Direct activation of protein kinase C by 1α,25-dihydroxyvitamin D3

Abstract

The key metabolite of vitamin D3, 1α,25-dihydroxyvitamin D3 (1,25- D3), induces rapid cellular responses that constitute a so-called 'non- genomic' response. This effect is distinguished from its 'classic' genomic role in calcium homeostasis involving the nuclear 1,25-D3 receptor. Evidence is presented that protein kinase C (PKC) is directly activated by 1,25-D3 at physiological concentrations (EC50 = 16 ± 1 nM).

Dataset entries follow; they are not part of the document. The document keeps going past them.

(* ===== verification/GrantsFacts.v ===== *)
(** * GrantsFacts: what every step of the daemon keeps

    The invariant of the grant records and their channels, over the part of the
    state it speaks of, and that each step keeps it. *)

From S2P Require Import Prelude GoLib GoJson WireTypes RegistryTypes Registry Control RegistryHost Ephemeral SeatClaims Grants.
From S2P Require Import FleetNames.

(** ** The part of the state that says who holds what *)

Record holding := MkHolding { ho_name : string; ho_owner : option nat; ho_pump : option nat }.
Record channel := MkChannel { ch_grant : nat; ch_conn : nat; ch_closed : bool }.

Definition holding_of (g : brokerGrant) : holding := MkHolding (bg_name g) (bg_owner g) (bg_pump g).
Definition channel_of (p : pump) : channel := MkChannel (pu_grant p) (pu_conn p) (pu_closed p).
Definition holdings (d : daemon) : list holding := holding_of <$> dm_heap d.
Definition channels (d : daemon) : list channel := channel_of <$> dm_pumps d.

Lemma fmap_alter_same {A B} (f : A -> B) (g : A -> A) i (l : list A) :
  (forall x, f (g x) = f x) -> f <$> alter g i l = f <$> l.
Proof. intros H. revert i. induction l as [|x l IH]; intros [|i]; cbn; f_equal; auto. Qed.

Lemma fmap_alter_comm {A B} (f : A -> B) (g : A -> A) (h : B -> B) i (l : list A) :
  (forall x, f (g x) = h (f x)) -> f <$> alter g i l = alter h i (f <$> l).
Proof. intros H. revert i. induction l as [|x l IH]; intros [|i]; cbn; f_equal; auto. Qed.

Lemma alter_past {A} (f : A -> A) i (l : list A) : l !! i = None -> alter f i l = l.
Proof. revert i. induction l as [|x l IH]; intros [|i]; cbn; intros H; f_equal; auto. done. Qed.
(** A resume never starts more seats at once than it may, and a seat is nudged
    no earlier than the slot it was given; the slots of two nudges are at least the
    spacing apart. *)
Theorem resumes_are_bounded_and_spaced names s :
  resuming names s ->
  in_flight s <= resume_conc
  /\ (forall i n slot t, ra_sent s !! i = Some (n, slot, t) -> (slot <= t <= ra_now s)%Z)
  /\ ((0 < spacing)%Z -> forall i j n m x y t u,
        ra_sent s !! i = Some (n, x, t) -> ra_sent s !! j = Some (m, y, u) -> i <> j ->
        (x + spacing <= y \/ y + spacing <= x)%Z).
Proof.
  intros H%paced_resuming. destruct H as [F S _ O D _]. split_and!; [done|..].
  - intros i n slot t L. rewrite list.Forall_forall in D. apply (D (n, slot, t)). by eapply list_elem_of_lookup_2.
  - intros P i j n m x y t u I J N. eapply spaced_apart; [done|exact S|..|exact N].
    + transitivity (omap slot_of (ra_seats s) ++ sent_slots s); [|by apply O]. by apply submseteq_inserts_l.
    + unfold sent_slots. by rewrite list_lookup_fmap, I.
    + unfold sent_slots. by rewrite list_lookup_fmap, J.
Qed.

(** *** What is told of a seat *)

Definition kinds_of (s : resumption) (name : string) : list SeatEventKind :=
  sv_Kind <$> List.filter (fun ev => String.eqb (sv_Name ev) name) (ra_events s).
Definition nudges_of (s : resumption) (name : string) : nat :=
  length (List.filter (fun x => String.eqb x.1.1 name) (ra_sent s)).

(** What has been published of a seat and how often it was nudged, by its phase. *)
Definition told (ph : seat_phase) (ks : list SeatEventKind) (n : nat) : Prop :=
  match ph with
  | SPacing how _ _ _ | SWaiting how _ _ _ _ | SNudging how _ _ _ _ => how <> ResumeAdopted /\ ks = [SeatResumed] /\ n = 0
  | STelling how _ _ => how <> ResumeAdopted /\ ks = [SeatResumed] /\ n = 1
  | SDone o =>
    match ro_Err o with
    | Some _ => ks = [SeatResumeFailed] /\ n = 0 /\ ro_Nudged o = false
    | None => if ro_Nudged o then ro_How o <> Some ResumeAdopted /\ ks = [SeatResumed; SeatNudged] /\ n = 1
              else ks = [SeatResumed] /\ n = 0
    end
  | _ => ks = [] /\ n = 0
  end.

Lemma nudge_text_how how h old text :
  nudge_text StartedWithoutHistory supersededSessionID TranscriptEndsMidTurn nudge restarted how h old = Some text ->
  how <> ResumeAdopted.
Proof. unfold nudge_text. destruct (decide _) as [|N]; [done|]. tauto. Qed.

Definition told_by (e : effect) : list SeatEventKind := match e with Told ev => [sv_Kind ev] | _ => [] end.
Definition sent_by (e : effect) : nat := match e with Sent _ => 1 | _ => 0 end.

Lemma goes_told s name ph ph' e ks n :
  goes s name ph ph' e -> told ph ks n -> told ph' (ks ++ told_by e) (n + sent_by e).
Proof.
  destruct 1 as [ph ph' S1 Wt S2|err old' ev K|how' h' old' ev ph' K _ _ _ E| |how' h' old' text' ph' at_ _ _ S| | | | |? ? ? ? K];
    intros T; cbn [told_by sent_by]; rewrite ?app_nil_r, ?Nat.add_0_r.
  - assert (ks = [] /\ n = 0) as [-> ->] by (destruct ph; done).
    destruct S2 as [S2|(up & old & _ & ->)]; [destruct ph'|]; done.
  - destruct T as [-> ->]. cbn. rewrite K. auto.
  - destruct T as [-> ->]. subst ph'. cbn. rewrite K.
    destruct (nudge_text _ _ _ _ _ _ _ _) eqn:X; [|done]. apply nudge_text_how in X. done.
  - done.
  - destruct S as [[-> _]| ->]; done.
  - done.
  - by destruct T as (_ & -> & ->).
  - destruct T as (A & -> & ->). done.
  - by destruct T as (_ & -> & ->).
  - destruct T as (A & -> & ->). cbn. rewrite K. split_and!; [|done..]. congruence.
Qed.

Lemma goes_names s name ph ph' e ev : goes s name ph ph' e -> e = Told ev -> sv_Name ev = name.
Proof. destruct 1; intros [= <-]; done. Qed.

Lemma goes_skipped s name ph e : ~ goes s name ph SSkipped e.
Proof.
  inversion 1 as [? ? ? ? [S|(? & ? & _ & S)]| |? ? ? ? ? ? ? ? ? S| |? ? ? ? ? ? ? ? [[S _]|S]| | | | |]; subst; try done.
  by destruct (nudge_text _ _ _ _ _ _ _ _).
Qed.

Record reported (names : list string) (s : resumption) : Prop := {
  rp_names : (ra_seats s).*1 ++ option_list (ra_main s) ++ ra_todo s = names;
  rp_told : forall i name ph, ra_seats s !! i = Some (name, ph) -> told ph (kinds_of s name) (nudges_of s name);
  rp_none : forall name, name ∉ (ra_seats s).*1 -> kinds_of s name = [] /\ nudges_of s name = 0;
  rp_skipped : forall i name, ra_seats s !! i = Some (name, SSkipped) -> ra_cancelled s = true }.

Lemma after_told s s' i name ph ph' e m :
  goes s name ph ph' e -> after_step s s' i name ph' e ->
  kinds_of s' m = kinds_of s m ++ (if decide (m = name) then told_by e else [])
  /\ nudges_of s' m = nudges_of s m + (if decide (m = name) then sent_by e else 0).
Proof.
  intros G A. split.
  - unfold kinds_of. rewrite (af_events _ _ _ _ _ _ A), List.filter_app, fmap_app. f_equal.
    destruct e as [|ev| |]; cbn; try by destruct (decide _). rewrite (goes_names _ _ _ _ _ _ G eq_refl).
    destruct (String.eqb_spec name m), (decide (m = name)); congruence || done.
  - unfold nudges_of. rewrite (af_sent _ _ _ _ _ _ A), List.filter_app, length_app. f_equal.
    destruct e as [| | |a]; cbn; try by destruct (decide _).
    destruct (String.eqb_spec name m), (decide (m = name)); congruence || done.
Qed.

Lemma fst_insert {A B} (l : list (A * B)) i x y z : l !! i = Some (x, y) -> (<[i := (x, z)]> l).*1 = l.*1.
Proof.
  intros L. rewrite list_fmap_insert. apply list_insert_id. by rewrite list_lookup_fmap, L.
Qed.

Lemma reported_after names s s' i name ph ph' e :
  NoDup names -> ra_seats s !! i = Some (name, ph) -> goes s name ph ph' e -> after_step s s' i name ph' e ->
  reported names s -> reported names s'.
Proof.
  intros D L G A [N T O K]. assert (i < length (ra_seats s)) as Lt by (by eapply lookup_lt_Some).
  pose proof (af_seats _ _ _ _ _ _ A) as As. split.
  - rewrite As, (fst_insert _ _ _ _ _ L), (af_main _ _ _ _ _ _ A), (af_todo _ _ _ _ _ _ A). done.
  - intros j m ph'' X. destruct (after_told _ _ _ _ _ _ _ m G A) as [-> ->]. rewrite As in X.
    destruct (decide (j = i)) as [->|J].
    + rewrite list_lookup_insert_eq in X by done. injection X as <- <-. rewrite !decide_True by done.
      eapply goes_told; [done|]. by eapply T.
    + rewrite list_lookup_insert_ne in X by done. assert (m <> name) as M.
      { intros ->. apply J. rewrite <-N in D. apply list.NoDup_app in D as [D _].
        eapply NoDup_lookup; [exact D|..]; by rewrite list_lookup_fmap, ?X, ?L. }
      rewrite !decide_False by done. rewrite app_nil_r, Nat.add_0_r. by eapply T.
  - intros m M. rewrite As, (fst_insert _ _ _ _ _ L) in M. destruct (after_told _ _ _ _ _ _ _ m G A) as [-> ->].
    rewrite !decide_False; [rewrite app_nil_r, Nat.add_0_r; by apply O| |];
      intros ->; apply M, list_elem_of_fmap; exists (name, ph); split; try done; by eapply list_elem_of_lookup_2.
  - intros j m X. rewrite (af_cancelled _ _ _ _ _ _ A). rewrite As in X. destruct (decide (j = i)) as [->|J].
    + rewrite list_lookup_insert_eq in X by done. injection X as <- ->. by apply goes_skipped in G.
    + rewrite list_lookup_insert_ne in X by done. by eapply K.
Qed.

The effect was demonstrable with single PKC-α, -γ, and -ε isoform preparations, assayed in a system containing only purified enzyme, substrate, co-factors, and lipid vesicles, from which it is inferred that a direct interaction with the enzyme is involved. The finding that calcium-independent isoform PKC-ε was also activated by 1,25-D3 shows that the calcium binding C2 domain is not required. The level of 1,25-D3-induced activation, paired with either diacylglycerol or 4β-12-O-tetradecanoylphorbol-13-acetate, was greater than that achievable by any individual activator alone, each at a saturating concentration, a result that implies two distinct activator sites on the PKC molecule. Phosphatidylethanolamine present in the lipid vesicles potentiated 4β-12-O-tetradecanoylphorbol-13-acetate- and diacylglycerol-induced PKC activities, whereas 1,25-D3-induced activity decreased, consistent with 1,25-D3-activated PKC possessing a distinct conformation. The results suggest that PKC is a 'membrane-bound receptor' for 1,25-D3 and that it could be important in the control of non-genomic cellular responses to the hormone.